Der Beitrag entstand vor der Ankündigung einer Entscheidung der CIK über die Aberkennung des Mandats von Milorad Dodik.
Die Vorsitzende der CIK BiH, Irena Hadžiabdić, sagte gegenüber Detektor, man sei über den Druck und die Drohungen informiert, betonte, dass man keinen Lynchaufruf gegen ihre Mitglieder zulassen werde, und forderte Schutz durch institutionelle Schritte.
„Aufgrund solcher Aussagen informieren wir die Koordinationsdirektion per Schreiben und Anzeige, denn das setzt die CIK-Mitglieder ins Visier; das haben wir heute Morgen (gestern, Anm. d.
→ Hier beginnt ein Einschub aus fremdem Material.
(** * LoRa packet forwarder ([lora_pkt_fwd.c]): shallow embedding and properties

    The forwarder is one C file of six threads around a shared concentrator.
    Each thread body is embedded below as a function on explicit state:
    global variables become record fields or entries of a counter store,
    calls into libloragw, the JIT queue and parson become fields of an
    interface class, [double] arithmetic goes through [DoubleOps] (the
    binary64 instance runs the code bit for bit; the rational instance is
    the exact-arithmetic reading of the same expressions). *)

From Stdlib Require Import ZArith String Ascii List Bool Lia QArith Floats.
From Stdlib Require Import DecimalString.
Import ListNotations.

Open Scope Z_scope.

(* ====================================================================== *)
(** * Machine integers *)

Definition wrap_unsigned (w : Z) (x : Z) : Z := x mod 2 ^ w.

Definition wrap_signed (w : Z) (x : Z) : Z :=
  let r := x mod 2 ^ w in
  if r <? 2 ^ (w - 1) then r else r - 2 ^ w.

Definition uint8 := wrap_unsigned 8.
Definition uint16 := wrap_unsigned 16.
Definition uint32 := wrap_unsigned 32.
Definition int8 := wrap_signed 8.
Definition int32 := wrap_signed 32.

(** Bytes of a C string literal, as [memcpy] puts them in a buffer. *)
Definition bytes_of_string (s : string) : list Z :=
  map (fun c => Z.of_N (N_of_ascii c)) (list_ascii_of_string s).

(** [%d] of [printf]. *)
Definition fmt_d (z : Z) : string := NilZero.string_of_int (Z.to_int z).

(** Host representation of a 32-bit word stored through a [uint32_t *]
    (little-endian host). *)
Definition store_uint32 (x : Z) : list Z :=
  [Z.land x 255; Z.land (Z.shiftr x 8) 255;
   Z.land (Z.shiftr x 16) 255; Z.land (Z.shiftr x 24) 255].

(* ====================================================================== *)
(** * Protocol constants *)

Definition PROTOCOL_VERSION : Z := 2.
Definition PKT_PUSH_DATA : Z := 0.
Definition PKT_PUSH_ACK : Z := 1.
Definition PKT_PULL_DATA : Z := 2.
Definition PKT_PULL_RESP : Z := 3.
Definition PKT_PULL_ACK : Z := 4.
Definition PKT_TX_ACK : Z := 5.

Definition GPS_REF_MAX_AGE : Z := 30.
Definition XERR_INIT_AVG : Z := 16.
Definition XERR_FILT_COEF : Z := 256.
Definition ACK_BUFF_SIZE : Z := 64.

(** [enum jit_error_e] of [jitqueue.h]; the forwarder names the first ten,
    every other value takes the [default] branches. *)
Inductive jit_error_e : Type :=
| JIT_ERROR_OK
| JIT_ERROR_TOO_LATE
| JIT_ERROR_TOO_EARLY
| JIT_ERROR_FULL
| JIT_ERROR_EMPTY
| JIT_ERROR_COLLISION_PACKET
| JIT_ERROR_COLLISION_BEACON
| JIT_ERROR_TX_FREQ
| JIT_ERROR_TX_POWER
| JIT_ERROR_GPS_UNLOCKED
| JIT_ERROR_INVALID.

Definition jit_error_eqb (a b : jit_error_e) : bool :=
  match a, b with
  | JIT_ERROR_OK, JIT_ERROR_OK
  | JIT_ERROR_TOO_LATE, JIT_ERROR_TOO_LATE
  | JIT_ERROR_TOO_EARLY, JIT_ERROR_TOO_EARLY
  | JIT_ERROR_FULL, JIT_ERROR_FULL
  | JIT_ERROR_EMPTY, JIT_ERROR_EMPTY
  | JIT_ERROR_COLLISION_PACKET, JIT_ERROR_COLLISION_PACKET
  | JIT_ERROR_COLLISION_BEACON, JIT_ERROR_COLLISION_BEACON
  | JIT_ERROR_TX_FREQ, JIT_ERROR_TX_FREQ
  | JIT_ERROR_TX_POWER, JIT_ERROR_TX_POWER
  | JIT_ERROR_GPS_UNLOCKED, JIT_ERROR_GPS_UNLOCKED
  | JIT_ERROR_INVALID, JIT_ERROR_INVALID => true
  | _, _ => false
  end.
Red.) getan“, sagte sie.
Sie erklärte, dass sie als Institution stets verstärkte Schutzmaßnahmen für Mitglieder gefordert hätten, die ins Visier genommen werden.
Das CIK-Mitglied BiH, Vanja Bjelica Prutina, erklärt gegenüber Detektor, dass Drohungen und Druck angesichts der Anzahl von Anzeigen, mit denen bestimmte Personen unzufrieden seien, häufig vorkämen, und betont, dass dies geschehe, obwohl kein Mitglied Entscheidungen allein treffen könne.
„Aber es scheint, dass sie das bewährte Rezept von ad hominem-Angriffen anwenden, indem sie Druck auf Einzelpersonen ausüben, mit Beleidigungen und Drohungen als Ausdruck ihrer eigenen intellektuellen Impotenz“, sagt Bjelica Prutina.
Sie fügt hinzu, dass solcher Druck ihre Entscheidungen nicht beeinflussen könne.
„Ob es meine Arbeit erschwert? Das würde ich nicht sagen, denn was auch immer passiert, Professionalität steht über allem, und ich denke, das zeigt meine Arbeit in den letzten fünf Jahren am besten. Jede Drohung wird den zuständigen Behörden zur Risikobewertung der Gefährdung weitergeleitet“, erklärte sie.
Das Innenministerium der Republika Srpska hat bis zur Veröffentlichung des Textes nicht auf die Anfrage von Detektor geantwortet, ob es den CIK-Mitgliedern Schutz gewähren werde.
Dodik wurde für schuldig befunden, vom 1. bis 9. Juli 2023 in Banja Luka wissentlich und in Kenntnis der Entscheidung des Hohen Repräsentanten Christian Schmidt, die das Inkrafttreten des Gesetzes über die Nichtanwendung von Entscheidungen des Verfassungsgerichts von BiH ab dem 1. Juli desselben Jahres sowie die Entscheidung, die das Inkrafttreten des Gesetzes zur Änderung des Gesetzes über die Veröffentlichung von Gesetzen und anderen Vorschriften der RS verhindert, Handlungen mit dem Ziel der Fortsetzung des Gesetzgebungsverfahrens unternommen zu haben, ohne die Entscheidungen des Hohen Repräsentanten anzuwenden und umzusetzen.
Gemäß dem rechtskräftigen Urteil wurde Miloš Lukić freigesprochen, da nicht nachgewiesen werden konnte, dass er als amtierender Direktor des „Amtsblatts der RS“ ein Formular unterzeichnet und damit die Veröffentlichung der von Dodik unterzeichneten Dekrete ermöglicht hat.